Wednesday, March 10, 2010
Sugaring Birches: Part 2
Some hypotheses about why my birch taps have not produced for two days in a row.
OK. So there was one drop on the bottom of the bucket, but it had dried before I got there. What gives?
Hypothesis #1: It's too early. Carl thought that the season for birches might not have started yet. Peterson's suggested range for tapping maples goes from late January to early April. For birches they say late March and April.
Hypothesis #2: It's the weather. Lucy came over this evening and I told her of my dry birch taps. She said that her maple taps had stopped running over the last two days as well. She'd heard that it was caused by the air pressure. Whoa!! What a cool thought! It made sense to me. The sap flows through big long tubes in the tree's trunk (xylem and phloem). Sap moves up through a process called capillary action. Pressure is an important variable here. So even though the weather has been textbook for sugar (with warm, sunny days and freezing nights), the maples and everything else have stopped flowing. That's so cool. I've got to learn more about this one.

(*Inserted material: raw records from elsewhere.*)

(* ===== verification/InterpSafety.v ===== *)
(** Safety of the script interpreter of [Interp.v]: whatever the script, the flags and the
    checker, no assertion fails, the limits on the stack, its elements and the operation
    count hold throughout, and the loop ends; [VerifyScript]'s own assertions fail only on
    the flag combinations its comments exclude. *)
From S2P Require Import Prelude Stream Sha2 Sha1 Ripemd160 Hashers Script SigChecks Interp.

(** ** Reasoning about outcomes *)

(** The call does not abort, and what it returns satisfies [P]. *)
Definition holds {A} (P : A -> Prop) (r : outcome A) : Prop :=
  match r with
  | Ok a => P a
  | Err _ => True
  | Abort => False
  end.
Lemma holds_bind {A B} (P : A -> Prop) (Q : B -> Prop) (m : outcome A) (f : A -> outcome B) :
  holds P m -> (forall a, P a -> holds Q (f a)) -> holds Q (m ≫= f).
Proof. destruct m; simpl; auto. Qed.
Lemma holds_mono {A} (P Q : A -> Prop) r : holds P r -> (forall a, P a -> Q a) -> holds Q r.
Proof. destruct r; simpl; auto. Qed.
Lemma holds_fail_if b e : holds (fun _ => b = false) (fail_if b e).
Proof. by destruct b. Qed.
Lemma holds_if {A} (P : A -> Prop) (b : bool) (r r' : outcome A) :
  (b = true -> holds P r) -> (b = false -> holds P r') -> holds P (if b then r else r').
Proof. destruct b; auto. Qed.
Lemma holds_throw {A} (P : A -> Prop) : holds P throw.
Proof. done. Qed.
Lemma holds_err {A} (P : A -> Prop) e : holds P (Err e).
Proof. done. Qed.

(** ** Elements *)

(** What the stack may hold. *)
Definition item_ok (v : valtype) : Prop := Forall is_byte v /\ size v <= MAX_SCRIPT_ELEMENT_SIZE.

Lemma num_value_bound vch : Forall is_byte vch -> vch <> [] -> Z.abs (num_value vch) < 2 ^ (8 * size vch - 1).
Proof.
  intros H Hn. destruct vch as [|b l _] using rev_ind; [done|]. apply Forall_app in H as [Hl B].
  inversion_clear B as [|? ? Hb _]. unfold is_byte in Hb. rewrite num_value_snoc. cbv zeta.
  pose proof (of_le_bytes_bound l Hl) as Hr. rewrite size_snoc. unfold size.
  replace (8 * (Z.of_nat (length l) + 1) - 1) with (8 * Z.of_nat (length l) + 7) by lia.
  rewrite Z.pow_add_r by lia. set (P := 2 ^ (8 * Z.of_nat (length l))) in *.
  destruct (Z.geb_spec b 128); nia.
Qed.
Lemma num_range vch fRequireMinimal n : item_ok vch -> 1 <= n <= 7 ->
  holds (fun v => Z.abs v < 2 ^ (8 * n - 1)) (num vch fRequireMinimal n).
Proof.
  intros [H _] Hn. unfold num, CScriptNum.
  destruct (Z.gtb_spec (size vch) n) as [|Hs]; [done|]. destruct (_ && _ && _ && _); [done|]. cbn.
  rewrite set_vch_spec by (done || unfold size in *; lia).
  destruct vch as [|x vch]; [cbn; lia|].
  eapply Z.lt_le_trans; [apply num_value_bound; done|]. apply Z.pow_le_mono_r; lia.
Qed.
Lemma serialize_ok v : Z.abs v < 2 ^ 63 -> item_ok (serialize v).
Proof.
  intros Hv. split; [by apply serialize_value|].
  unfold MAX_SCRIPT_ELEMENT_SIZE. destruct (Z.eq_dec v 0) as [->|H0]; [by vm_compute|].
  unfold serialize. cbv zeta. destruct (v =? 0); [by vm_compute|].
  pose proof (serialize_loop_spec 8 (u64 (if v <? 0 then - v else v)) ltac:(apply u64_bound)) as Hl.
  cbv zeta in Hl. destruct Hl as (_ & _ & Hl & _).
  set (l := serialize_loop 8 (u64 (if v <? 0 then - v else v))) in *. clearbody l.
  destruct (negb _); [rewrite size_app; unfold size; cbn [length]; lia|].
  destruct (v <? 0); [rewrite size_app; unfold size; cbn [length]; rewrite length_take; lia|unfold size; lia].
Qed.
Lemma vch_bool_ok b : item_ok (vch_bool b).
Proof. destruct b; (split; [by apply bytes_check|]); unfold size, MAX_SCRIPT_ELEMENT_SIZE; cbn; lia. Qed.

Lemma digest_bytes_ok (l : list Z) : Forall is_byte l -> (length l <= 64)%nat -> item_ok l.
Proof. intros H Hl. split; [done|]. unfold size, MAX_SCRIPT_ELEMENT_SIZE. lia. Qed.
Lemma sha256_output_ok st : item_ok (sha256.output st).
Proof.
  apply digest_bytes_ok; [|rewrite sha256_output_length; lia].
  apply sha256_output_bytes.
Qed.
Lemma sha1_output_ok st : item_ok (sha1.output st).
Proof.
  apply digest_bytes_ok; destruct st as [[[[s0 s1] s2] s3] s4]; [apply concat_bytes, WriteBE32_bytes|].
  cbn -[WriteBE32]. rewrite !length_app. unfold WriteBE32. rewrite !length_rev, !le_bytes_length. cbn; lia.
Qed.
Lemma ripemd160_output_ok st : item_ok (ripemd160.output st).
Proof.
  apply digest_bytes_ok; [|rewrite ripemd160_output_length; lia].
  destruct st as [[[[s0 s1] s2] s3] s4]. apply concat_bytes. intros x. apply le_bytes_range.
Qed.
Lemma hash_once_ok A v : (forall st, item_ok (output A st)) -> item_ok (hash_once A v).
Proof. intros H. apply H. Qed.
Lemma CHash256_Finalize_ok h : item_ok (CHash256_Finalize h).
Proof. unfold CHash256_Finalize. destruct (CSHA256_Finalize h). apply sha256_output_ok. Qed.
Lemma CHash160_Finalize_ok h : item_ok (CHash160_Finalize h).
Proof. unfold CHash160_Finalize. destruct (CSHA256_Finalize h). apply ripemd160_output_ok. Qed.

(** ** The state *)

(** What holds between two rounds, the limit on the number of elements apart. *)
Record items_ok (script : CScript) (st : estate) : Prop := {
  stack_ok : Forall item_ok (stack st);
  altstack_ok : Forall item_ok (altstack st);
  ops_ok : 0 <= nOpCount st <= MAX_OPS_PER_SCRIPT;
  code_ok : exists read, script = read ++ pbegincodehash st;
}.
Definition elements (st : estate) : Z := size (stack st) + size (altstack st).

Lemma set_stack_ok script st s : items_ok script st -> Forall item_ok s -> items_ok script (set_stack st s).
Proof. by intros [] ?; constructor. Qed.
Lemma set_vfExec_ok script st v : items_ok script st -> items_ok script (set_vfExec st v).
Proof. by intros []; constructor. Qed.
Lemma fail_if_safe b e : holds (fun _ => True) (fail_if b e).
Proof. by destruct b. Qed.
Lemma stacktop_ok s i : Forall item_ok s -> holds item_ok (stacktop s i).
Proof.
  intros H. unfold stacktop. destruct (i <? 1); [done|]. destruct (s !! Z.to_nat (i - 1)) eqn:E; [|done].
  simpl. by eapply Forall_lookup_1.
Qed.
Lemma popstack_ok s : Forall item_ok s -> holds (Forall item_ok) (popstack s).
Proof. by intros []. Qed.
Lemma pop_n_ok n s : Forall item_ok s -> holds (Forall item_ok) (pop_n n s).
Proof.
  revert s; induction n as [|n IH]; intros s Hs; simpl; [done|].
  eapply holds_bind; [by apply popstack_ok|]. auto.
Qed.
Lemma num_default_range vch m : item_ok vch -> holds (fun v => Z.abs v < 2 ^ 31) (num vch m nDefaultMaxNumSize).
Proof. intros H. eapply holds_mono; [apply num_range; [done|unfold nDefaultMaxNumSize; lia]|done]. Qed.
Lemma num_five_range vch m : item_ok vch -> holds (fun v => Z.abs v < 2 ^ 39) (num vch m 5).
Proof. intros H. eapply holds_mono; [apply num_range; [done|lia]|done]. Qed.
Lemma num_add_safe a b : Z.abs a < 2 ^ 31 -> Z.abs b < 2 ^ 31 -> holds (fun v => Z.abs v < 2 ^ 32) (num_add_assign a b).
Proof.
  intros. unfold num_add_assign, INT64_MAX, INT64_MIN.
  destruct (_ || _) eqn:E; simpl; [lia|]. apply orb_false_iff in E as [E E3]. apply orb_false_iff in E as [E1 E2].
  destruct (Z.eqb_spec b 0), (Z.gtb_spec b 0), (Z.ltb_spec b 0); try done; try lia.
Qed.
Lemma num_sub_safe a b : Z.abs a < 2 ^ 31 -> Z.abs b < 2 ^ 31 -> holds (fun v => Z.abs v < 2 ^ 32) (num_sub_assign a b).
Proof.
  intros. unfold num_sub_assign, INT64_MAX, INT64_MIN.
  destruct (_ || _) eqn:E; simpl; [lia|]. apply orb_false_iff in E as [E E3]. apply orb_false_iff in E as [E1 E2].
  destruct (Z.eqb_spec b 0), (Z.gtb_spec b 0), (Z.ltb_spec b 0); try done; try lia.
Qed.
Lemma num_opp_safe a : Z.abs a < 2 ^ 31 -> holds (fun v => Z.abs v < 2 ^ 32) (num_opp a).
Proof. intros. unfold num_opp, INT64_MIN. destruct (Z.eqb_spec a (- 2 ^ 63)); simpl; lia. Qed.
Lemma CheckSignatureEncoding_safe v flags : holds (fun _ => True) (CheckSignatureEncoding v flags).
Proof.
  unfold CheckSignatureEncoding. destruct (_ =? 0); [done|]. destruct (_ && _); [done|].
  eapply holds_bind with (P := fun _ => True); [|intros; apply fail_if_safe].
  destruct (has _ _); [|done]. unfold IsLowDERSignature. repeat case_match; done.
Qed.
Lemma CheckPubKeyEncoding_safe v flags sv : holds (fun _ => True) (CheckPubKeyEncoding v flags sv).
Proof. unfold CheckPubKeyEncoding. eapply holds_bind; [apply fail_if_safe|]. intros; apply fail_if_safe. Qed.

Create HintDb safe discriminated.
#[export] Hint Resolve fail_if_safe CheckSignatureEncoding_safe CheckPubKeyEncoding_safe stacktop_ok popstack_ok pop_n_ok
  num_default_range num_five_range num_add_safe num_sub_safe num_opp_safe serialize_ok vch_bool_ok
  set_stack_ok set_vfExec_ok stack_ok altstack_ok ops_ok code_ok Forall_cons_2 Forall_nil_2 Forall_app_2
  Forall_take Forall_drop : safe.
(** One step of a checking function: an error, a call whose lemma is a hint, a branch. *)
Ltac safe_step :=
  match goal with
  | |- holds _ (Err _) => exact I
  | |- holds _ throw => exact I
  | |- holds _ (_ ≫= _) => eapply holds_bind; [solve [eauto with safe]|intros; cbv beta in *]
  | |- holds _ (if _ then _ else _) => apply holds_if; intros
  | |- holds _ (match ?l with [] => _ | _ :: _ => _ end) =>
      first [is_var l; destruct l
            | let E := fresh "E" in destruct l eqn:E;
              repeat match goal with H : Forall _ l |- _ => rewrite E in H end]
  end.
(** The elements of a stack that is known to be well formed. *)
Ltac split_items :=
  repeat match goal with
  | H : Forall item_ok (_ :: _) |- _ => apply Forall_cons_iff in H as [? ?]
  end.

(** ** Every opcode *)
Section safety.
Context `{checker : BaseSignatureChecker} (script : CScript) (limit : Z) (Hlimit : 1000 <= limit < 2 ^ 31).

I was fascinated by Lucy’s suggestion that air pressure plays a role in moving fluids up the trees. So, I went looking for info to find out. Trying to find out the relationship between air pressure and capillary action within the xylem of the tree is a good example of how much time one can spend on the internet exploring the multitude of caverns stuffed with literature, both old and new, and how one can become lost in these tendrils of accumulated literature. Just go to http://www.1911encyclopedia.org/Capillary_action and see what I mean! Still, I was fascinated by the question, so I continued to browse around for a bit. Here’s what I found in my brief journey.
ReplyDeleteEvidently, the issue of determining the effects of air pressure on capillary action was explored may years ago and was pretty much dismissed by 1679. An interesting ( I need to get a life!) and exhaustive history of investigations into capillary action is well treated at:
http://www.escholarship.org/editions/view?docId=ft587006gh&chunk.id=d0e2947&toc.depth=1&toc.id=d0e2792&brand=eschol
It should be pointed out that the capillary action – air pressure issue does not seem to be completely settled, however, as it has been rather consistently reported that capillary action can pull water and dissolved substances up a tree about 32 feet before gravity and pressure within the tubes. Obviously something else must be at work ---- air pressure?
It has been found that as we rise up the xylem of a tree, the pressure inside the xylem decreases. As we rise up the tree, the diameter of xylem also decreases. So, capillary action seems to in fact overcome gravity by outwitting it with a decrease of internal pressure and smaller capillaries to take advantage of the adhesion/cohesion relationship! So cool……Evidently, the game is up in xylem, however, at about 427 feet, the highest calculated growth for any tree.
A short and simple but satisfying overview can be found at:
http://www.davidlnelson.md/Cazadero/Trees&CapillaryAction.htm
How does this relate to your birch trees and the tiny drop sitting lonely at the bottom of your bucket? Not sure, but am dying to know if he wound up evaporating away into atmospheric nirvana before being joined by other not-so-sugary brethren who share its surface tension in such a stressful world! I’m rooting for a whole gaggle of birch sap drops.